Sabarubicin

• THE FIRST DISACCHARIDE ANTHRACYCLINE
• TOPOISOMERASE II INHIBITOR
• ANTI-CANCER AGENT FOR SOLID TUMOURS
• REMARKABLY POTENT AGAINST PULMONARY MICROCYTOMA

Sabarubicin is a third generation anthracycline featuring a disaccharide moiety in place of the conventional monosaccharide chain. The chemical structure was defined, with the aid of computer-assisted drug molecular modelling, to increase the number of atomic contacts of the sugar moieties within the minor groove of the DNA thus increasing the stability of the ternary molecular complex: DNA-drug-topoisomerase II. Actually Sabarubicin is a potent topoisomerase II inhibitor, and a strong inducer of DNA breaks and apoptosis in human tumoral cells.

Sabarubicin exerts a notable antitumoral activity in a vast series of human tumours (gynaecological, lung, prostate) xenografted onto nude mice.

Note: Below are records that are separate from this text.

(** The sample command line without its first flag. *)
Definition argvWithoutEntryPoint : Argv :=
  {| argv_entry_point := None;
     argv_smart_account := Some "s"%string;
     argv_factory := Some "f"%string |}.

(** The sample operation with a nonce of 2^256. *)
Definition overflowingOperation : UserOperation :=
  {| sender := sender sampleOperation;
     nonce := 2 ^ 256;
     initCode := initCode sampleOperation;
     callData := callData sampleOperation;
     callGasLimit := callGasLimit sampleOperation;
     verificationGasLimit := verificationGasLimit sampleOperation;
     preVerificationGas := preVerificationGas sampleOperation;
     maxFeePerGas := maxFeePerGas sampleOperation;
     maxPriorityFeePerGas := maxPriorityFeePerGas sampleOperation;
     paymasterAndData := paymasterAndData sampleOperation;
     signature := signature sampleOperation |}.






(** * Properties *)

(** ** Byte strings and big-endian words *)

Lemma zeros_length (n : nat) : size (zeros n) = n.
Proof. apply repeat_length. Qed.

Lemma numberToHex_length (sz : nat) : forall value, size (numberToHex sz value) = sz.
Proof.
  unfold size. induction sz as [|k IH]; intros value; simpl.
  - reflexivity.
  - rewrite length_app, IH. simpl. lia.
Qed.

Lemma byte_of_N_to_N (n : N) : Byte.to_N (byte_of_N n) = (n mod 256)%N.
Proof.
  unfold byte_of_N.
  destruct (Byte.of_N (n mod 256)) as [b|] eqn:E.
  - now apply Byte.to_of_N.
  - apply Byte.of_N_None_iff in E.
    pose proof (N.mod_upper_bound n 256). lia.
Qed.

Lemma hexToBigInt_snoc (h : Hex) (b : byte) :
  hexToBigInt (h ++ [b]) = (hexToBigInt h * 256 + Byte.to_N b)%N.
Proof. unfold hexToBigInt. now rewrite fold_left_app. Qed.

(** Reading back the [sz] big-endian bytes of [value] gives [value] modulo
    256^sz. *)
Lemma hexToBigInt_numberToHex (sz : nat) :
  forall value, hexToBigInt (numberToHex sz value) = (value mod 256 ^ N.of_nat sz)%N.
Proof.
  induction sz as [|k IH]; intros value.
  - simpl. now rewrite N.mod_1_r.
  - cbn [numberToHex]. rewrite hexToBigInt_snoc, IH, byte_of_N_to_N.
    replace (N.of_nat (S k)) with (N.succ (N.of_nat k)) by lia.
    rewrite N.pow_succ_r'.
    rewrite (N.Div0.mod_mul_r value 256 (256 ^ N.of_nat k)). lia.
Qed.

Lemma uint256_max_spec (n : N) : (n <= uint256_max <-> n < 256 ^ N.of_nat 32)%N.
Proof.
  unfold uint256_max.
  change (256 ^ N.of_nat 32)%N with (2 ^ 256)%N.
  assert (0 < 2 ^ 256)%N by (apply N.neq_0_lt_0, N.pow_nonzero; discriminate).
  lia.
Qed.

Lemma hexToBigInt_word (n : N) :
  (n <= uint256_max)%N -> hexToBigInt (numberToHex 32 n) = n.
Proof.
  intros H. rewrite hexToBigInt_numberToHex.
  apply N.mod_small. now apply uint256_max_spec.
Qed.

Lemma numberToHex_word_inj (n m : N) :
  (n <= uint256_max)%N -> (m <= uint256_max)%N ->
  numberToHex 32 n = numberToHex 32 m -> n = m.
Proof.
  intros Hn Hm E.
  rewrite <- (hexToBigInt_word Hn), <- (hexToBigInt_word Hm). now rewrite E.
Qed.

Its activity spectrum is wider than that of doxorubicin and other anthracyclines currently in use.
Sabarubicin was found to be active in doxorubicin-resistant tumour models, too.
Moreover, sabarubicin has been proved to be less liable for cardiotoxic effects than other drugs in the class.
Two Phase I clinical trias, under E.O.R.T.C. coordination, and six different Phase IIa studies to test the drug activity against solid tumours (ovary, breast, prostate, lung, sarcoma) have been conducted.
Sabarubicin showed efficacy against the whole tumour type range, however outstanding effects were observed in patients suffering from small cell lung cancer (also known as microcytoma), a highly aggressive neoplasia, whose therapy did not see major progresses in the latest 30 years.

Accordingly, sabarubicin is currently evaluated, in combination with cisplatin, in microcytoma-extensive disease patients, as the primary indication. The on-going phase II study is expected to be over by 4Q2007.